1

I would like to convert a very long (arbitrary length, possibly 1000 characters long; university assignment) string into binary. How should I approach this problem? I have thought about it for a while, but I just can't seem to think of anything viable.

The string will be passed to me as const char *str. I want to read the number, which will be in Base 10, and convert it into binary.

Should I read certain number of least significant numbers and store them in unsigned long long int, and then work from there? Is there a better solution? I don't know how the method I suggested would pan out. I wanted to know if there's a better/easier way to do it.

Thank you.

Smile
  • 31
  • 4
  • When you say `string`, do you actually mean "a string which represents a _number_ in a _specific base_"? – Captain Trojan Aug 20 '22 at 08:48
  • Yes, that's right, @CaptainTrojan. – Smile Aug 20 '22 at 09:26
  • 1
    [Long division](https://en.wikipedia.org/wiki/Long_division) by `2` (save the remainder for the binary representation) is pretty straight forward :) `"160000000000000000000" / 2 ==> "80000000000000000000"` – pmg Aug 20 '22 at 11:22
  • 2
    Can you convert a decimal number to binary with a pencil and paper? If so, just do the exact same thing in C. If not, you need to figure out that pencil and paper thing first. – n. m. could be an AI Aug 20 '22 at 11:29
  • 1
    It's all about implementing arbitrary precision multiplication by 10 (/ a fixed-precision number). You'll need that to read the number in (into a standard binary representation where a bit at a certain position corresponds to some corresponding power of two).

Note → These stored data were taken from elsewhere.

(** One call made on a cart by its client. *)
Inductive CartCall :=
| AddItem (item : Item)
| SetDiscountStrategy (s : Strategy)
| GetTotalPrice.

(** A session with a cart: the cart, and the totals [getTotalPrice] has
    returned so far. *)
Definition cartCall (c : CartCall) (st : Cart * list float) : Cart * list float :=
  match c with
  | AddItem item => (addItem item st.1, st.2)
  | SetDiscountStrategy s => (setDiscountStrategy s st.1, st.2)
  | GetTotalPrice => (st.1, st.2 ++ [getTotalPrice st.1])
  end.

Definition session (cs : list CartCall) (st : Cart * list float) : Cart * list float :=
  foldl (λ acc c, cartCall c acc) st cs.

(** The items passed to [addItem] along a session, in call order. *)
Definition itemsAdded (cs : list CartCall) : list Item :=
  omap (λ c, match c with AddItem item => Some item | _ => None end) cs.

(** The driver's cart. *)
Definition driverCart : Cart :=
  addItem {| name := "Jeans"; price := 50%float; quantity := 1%float |}
    (addItem {| name := "Shirt"; price := 20%float; quantity := 2%float |}
       (newCart NoDiscountStrategy)).

End Strategy.

(* ===================================================================== *)
(** ** Decorator *)
(* ===================================================================== *)

Module Decorator.

(** The implementations of [interface Coffee]; a decorator holds the
    coffee it wraps in its field [coffee]. *)
Inductive Coffee :=
| PlainCoffee
| MilkDecorator (coffee : Coffee)
| SugarDecorator (coffee : Coffee)
| CaramelDecorator (coffee : Coffee).

Fixpoint getCost (c : Coffee) : number :=
  match c with
  | PlainCoffee => 100
  | MilkDecorator coffee => getCost coffee + 50
  | SugarDecorator coffee => getCost coffee + 20
  | CaramelDecorator coffee => getCost coffee + 100
  end%Q.

Fixpoint getDescription (c : Coffee) : string :=
  match c with
  | PlainCoffee => "Plain Coffee"
  | MilkDecorator coffee => getDescription coffee +:+ " Milk"
  | SugarDecorator coffee => getDescription coffee +:+ " Sugar"
  | CaramelDecorator coffee => getDescription coffee +:+ " Caramel"
  end.

(** The three concrete decorator classes, as layers of a chain. *)
Inductive Layer := Milk | Sugar | Caramel.

(** [new L(coffee)] for the decorator class of layer [L]. *)
Definition wrap (l : Layer) (coffee : Coffee) : Coffee :=
  match l with
  | Milk => MilkDecorator coffee
  | Sugar => SugarDecorator coffee
  | Caramel => CaramelDecorator coffee
  end.

(** Nest the layers around a coffee, the first of the list innermost. *)
Definition decorate (ls : list Layer) (coffee : Coffee) : Coffee :=
  foldl (λ c l, wrap l c) coffee ls.

(** The constant each layer adds in its [getCost]. *)
Definition increment (l : Layer) : number :=
  match l with Milk => 50 | Sugar => 20 | Caramel => 100 end%Q.

(** The constant each layer appends in its [getDescription]. *)
Definition suffix (l : Layer) : string :=
  match l with Milk => " Milk" | Sugar => " Sugar" | Caramel => " Caramel" end.

Definition concat (l : list string) : string := foldr String.append "" l.

(** The decorator classes nested around the plain coffee of a chain, the
    innermost first. *)
Fixpoint layers (c : Coffee) : list Layer :=
  match c with
  | PlainCoffee => []
  | MilkDecorator coffee => layers coffee ++ [Milk]
  | SugarDecorator coffee => layers coffee ++ [Sugar]
  | CaramelDecorator coffee => layers coffee ++ [Caramel]
  end.

End Decorator.

(* ===================================================================== *)
(** ** Factory *)
(* ===================================================================== *)

(** The console: the lines printed so far. *)
Definition Console : Type := list string.

Definition console_log (line : string) (out : Console) : Console := out ++ [line].

Module Factory.

(** The implementations of [interface Shape]. *)
Inductive Shape := Circle | Rectangle | Square.

Definition draw (s : Shape) (out : Console) : Console :=
  match s with
  | Circle => console_log "Drawing circle." out
  | Rectangle => console_log "Drawing rectangle." out
  | Square => console_log "Drawing square." out
  end.

(** [switch (type)] compares with [===], case by case, top to bottom. *)
Definition createShape (type : string) : Shape :=
  if decide (type = "Circle") then Circle
  else if decide (type = "Rectangle") then Rectangle
  else if decide (type = "Square") then Square
  else Circle.

End Factory.

(* ===================================================================== *)
(** ** Builder *)
(* ===================================================================== *)

Module Builder.

(** The store of [string[]] arrays.  A field of type [string[]] holds the
    address of an array, so two objects whose fields hold the same address
    share the array. *)
Abbreviation Arrays := (list (list string)).

Module Pizza.
(** [class Pizza]: four read-only fields set by the constructor. *)
Record Pizza := mkPizza {
  size : string;
  crust : string;
  toppings : Ref;
  sauce : string
}.
End Pizza.

(** [class CustomPizzaBuilder] *)
Record CustomPizzaBuilder := mkCustomPizzaBuilder {
  size : string;
  crust : string;
  toppings : Ref;
  sauce : string
}.

(** [new CustomPizzaBuilder()]: the field initialisers; [[]] allocates a
    fresh array. *)
Definition newCustomPizzaBuilder (h : Arrays) : CustomPizzaBuilder * Arrays :=
  ({| size := "regular"; crust := "thin"; toppings := length h; sauce := "tomato" |},
   h ++ [[]]).

(** [this.size = size; return this] *)
Definition setSize (s : string) (b : CustomPizzaBuilder) : CustomPizzaBuilder :=
  {| size := s; crust := crust b; toppings := toppings b; sauce := sauce b |}.

(** [this.crust = crust; return this] *)
Definition setCrust (c : string) (b : CustomPizzaBuilder) : CustomPizzaBuilder :=
  {| size := size b; crust := c; toppings := toppings b; sauce := sauce b |}.

(** [this.toppings.push(topping); return this]: the builder keeps the
    address it holds, the array at that address grows. *)
Definition addTopping (t : string) (b : CustomPizzaBuilder) (h : Arrays) : Arrays :=
  alter (λ a, a ++ [t]) (toppings b) h.

(** [this.sauce = sauce; return this] *)
Definition setSauce (s : string) (b : CustomPizzaBuilder) : CustomPizzaBuilder :=
  {| size := size b; crust := crust b; toppings := toppings b; sauce := s |}.

(** [return new Pizza(this.size, this.crust, this.toppings, this.sauce)] *)
Definition build (b : CustomPizzaBuilder) : Pizza.Pizza :=
  {| Pizza.size := size b; Pizza.crust := crust b;
     Pizza.toppings := toppings b; Pizza.sauce := sauce b |}.

(** Reading [pizza.toppings]: the array at the address the pizza holds. *)
Definition toppingsOf (p : Pizza.Pizza) (h : Arrays) : option (list string) :=
  h !! Pizza.toppings p.

(** One call of the fluent interface [PizzaBuilder]. *)
Inductive Setter :=
| SetSize (size : string)
| SetCrust (crust : string)
| AddTopping (topping : string)
| SetSauce (sauce : string).

Global Instance Setter_eq_dec : EqDecision Setter.
Proof. solve_decision. Defined.

Definition call (c : Setter) (st : CustomPizzaBuilder * Arrays)
  : CustomPizzaBuilder * Arrays :=
  match c with
  | SetSize s => (setSize s st.1, st.2)
  | SetCrust c => (setCrust c st.1, st.2)
  | AddTopping t => (st.1, addTopping t st.1 st.2)
  | SetSauce s => (setSauce s st.1, st.2)
  end.

(** A chain [builder.c1(..).c2(..)...]: every call returns [this], so the
    calls run on the same builder, left to right. *)
Definition chain (cs : list Setter) (st : CustomPizzaBuilder * Arrays)
  : CustomPizzaBuilder * Arrays :=
  foldl (λ acc c, call c acc) st cs.

(** The toppings passed to [addTopping] along a chain, in call order. *)
Definition added (cs : list Setter) : list string :=
  omap (λ c, match c with AddTopping t => Some t | _ => None end) cs.

(** The driver's chain. *)
Definition driverCalls : list Setter :=
  [SetSize "Large"; SetCrust "Thin"; AddTopping "Cheese";
   AddTopping "Pepperoni"; SetSauce "Spicy"].

(** The driver's calls with the two [addTopping] calls made first and in
    the other order. *)
Definition swappedCalls : list Setter :=
  [AddTopping "Pepperoni"; AddTopping "Cheese"; SetSize "Large";
   SetCrust "Thin"; SetSauce "Spicy"].

(** The arguments of the [setSize], [setCrust] and [setSauce] calls of a
    chain, in call order. *)
Definition sizesSet (cs : list Setter) : list string :=
  omap (λ c, match c with SetSize s => Some s | _ => None end) cs.

Definition crustsSet (cs : list Setter) : list string :=
  omap (λ c, match c with SetCrust s => Some s | _ => None end) cs.

Definition saucesSet (cs : list Setter) : list string :=
  omap (λ c, match c with SetSauce s => Some s | _ => None end) cs.

(** [class PizzaDirector]: the field initialiser makes the director's
    builder once, when the director is constructed. *)
Record PizzaDirector := mkPizzaDirector {
  pizzaBuilder : CustomPizzaBuilder
}.

(** [new PizzaDirector()] *)
Definition newPizzaDirector (h : Arrays) : PizzaDirector * Arrays :=
  ({| pizzaBuilder := (newCustomPizzaBuilder h).1 |}, (newCustomPizzaBuilder h).2).

(** The chain of [createMargherita]. *)
Definition margheritaCalls : list Setter :=
  [SetCrust "Thin"; SetSauce "Marinara"; AddTopping "Cheese";
   AddTopping "Basil"; SetSize "Large"].

(** [return this.pizzaBuilder.setCrust("Thin")...build()]: the calls run
    on the director's own builder, which keeps what they set. *)
Definition createMargherita (d : PizzaDirector) (h : Arrays)
  : Pizza.Pizza * (PizzaDirector * Arrays) :=
  let st := chain margheritaCalls (pizzaBuilder d, h) in
  (build st.1, ({| pizzaBuilder := st.1 |}, st.2)).

(** [n] calls of [createMargherita] on the same director; the pizzas are
    listed in the order they were made. *)
Fixpoint createMargheritas (n : nat) (d : PizzaDirector) (h : Arrays)
  : list Pizza.Pizza * (PizzaDirector * Arrays) :=
  match n with
  | O => ([], (d, h))
  | S m =>
      let '(p, (d1, h1)) := createMargherita d h in
      let '(ps, dh) := createMargheritas m d1 h1 in
      (p :: ps, dh)
  end.

End Builder.

(* ===================================================================== *)
(** ** Singleton *)
(* ===================================================================== *)

Module Singleton.

Record DatabaseConnection := mkDatabaseConnection {
  id : string
}.

(** The process: the two static fields of the class, the objects
    constructed so far (an object's address is its index), the console. *)
Record World := mkWorld {
  instance : option Ref;
  lock : bool;
  heap : list DatabaseConnection;
  out : Console
}.

(** Process start: [instance = null], [lock = false], nothing constructed. *)
Definition boot : World :=
  {| instance := None; lock := false; heap := []; out := [] |}.

(** [new DatabaseConnection()] when the clock reads [now]:
    [this.id = Date.now().toString()]. *)
Definition construct (now : Z) (w : World) : Ref * World :=
  (length (heap w),
   {| instance := instance w; lock := lock w;
      heap := heap w ++ [{| id := pretty now |}]; out := out w |}).

(** [DatabaseConnection.getInstance()], called when the clock reads [now].
    The result is [None] when the method returns [null]. *)
Definition getInstance (now : Z) (w : World) : option Ref * World :=
  let w' :=
    match instance w with
    | None =>
        if negb (lock w) then
          let locked := {| instance := instance w; lock := true;
                           heap := heap w; out := out w |} in
          let '(r, made) := construct now locked in
          {| instance := Some r; lock := lock made;
             heap := heap made; out := out made |}
        else w
    | Some _ => w
    end in
  (instance w', w').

Once it's read in, printing it in base 2 (or any power-of-two base) will be trivial (just print successive bitgroups where bitgroup size is lg2(the_power_of_two_base), i.e., 1 for 2, 2 for 4, 3 for 8, etc.; so for base two you just print successive bits, in reverse if you use a little endian representation for your bignum). – Petr Skocik Aug 20 '22 at 11:34
  • @sBot You say pure nonsense - have a look at https://stackoverflow.com/questions/117293/use-of-const-for-function-parameters – Aaron Aug 20 '22 at 12:17

3 Answers3

0

Assuming your input is too large for the biggest integer type, you have to convert it to a unlimited size integer. For this purpose you can use gmplib. If you are not allowed to use external libraries, you can use a different approach:

  • is your string divisible by two (look at the last digit)?
    • if yes, write 0 to left side of your output
    • else, write 1 to left side of your output
  • divide the string by 2 (every digit)
  • repeat while string is not filled with 0

I am going to edit this answer, as soon as I wrote the code.

Here you go:

#include<stdbool.h>
#include<stdlib.h>
#include<memory.h>
#include<stdio.h>

typedef struct char_queue {
    unsigned int len;
    unsigned int capacity;
    char* data;
} char_queue;

char_queue init_char_queue() {
    return (char_queue) {
        0,
        4096,
        malloc(4096)
    };
}

void enqueue(char_queue* queue, char val) {
    if (queue->len == queue->capacity) {
        char* new_queue_data = malloc(queue->capacity + 4096);
        memmove(new_queue_data, queue->data, queue->capacity);
        free(queue->data);
        queue->data = new_queue_data;
    }
    queue->len++;
    queue->data[queue->capacity - queue->len] = val;
}

char* queue_get_arr(char_queue* queue) {
    char* output = malloc(queue->len);
    memcpy(output, &queue->data[queue->capacity - queue->len], queue->len);
    return output;
}

void free_char_queue(char_queue* queue) {
    if (queue->data) free(queue->data);
}

void convert_to_digit_arr(char* input, unsigned int len) {
    for (unsigned int i = 0; i < len; i++) {
        input[i] = input[i] - '0'; // '5' - '0' = 5
    }
}

bool is_null(char* input, unsigned int len) {
    for (unsigned int i = 0; i < len; i++) {
        if (input[i] != 0) return false;
    }
    return true;
}

bool divisible_by_two(char* digit_arr, unsigned int len) {
    return digit_arr[len - 1] % 2 == 0;
}

void divide_by_two(char* digit_arr, unsigned int len) {
    for (unsigned int i = 0; i < len; i++) {
        bool is_odd = digit_arr[i] % 2 == 1;
        digit_arr[i] /= 2;
        if (is_odd && i + 1 < len) { // and is not last (right) digit
            digit_arr[i + 1] += 10;
        }
    }
}

int main(int argc, char** argv) {
    for (int i = 1; i < argc; i++) {
        unsigned int input_len = strlen(argv[i]);
        char* input = malloc(input_len + 1);
        strcpy(input, argv[i]);
        convert_to_digit_arr(input, input_len);
        char_queue queue = init_char_queue();
        enqueue(&queue, 0); // null terminator to use the queue content as a string
        while (!is_null(input, input_len)) {
            enqueue(&queue, divisible_by_two(input, input_len) ? '0' : '1');
            divide_by_two(input, input_len);
        }
        free(input);
        char* output = queue_get_arr(&queue);
        printf("%s\n", output);
        free(output);
        free_char_queue(&queue);
    }
}

This is not the fastest approach, but it is very simple. Also feel free to optimize it.

Tenobaal
  • 637
  • 1
  • 16
0

How do I convert a really long string (as decimal characters) to binary?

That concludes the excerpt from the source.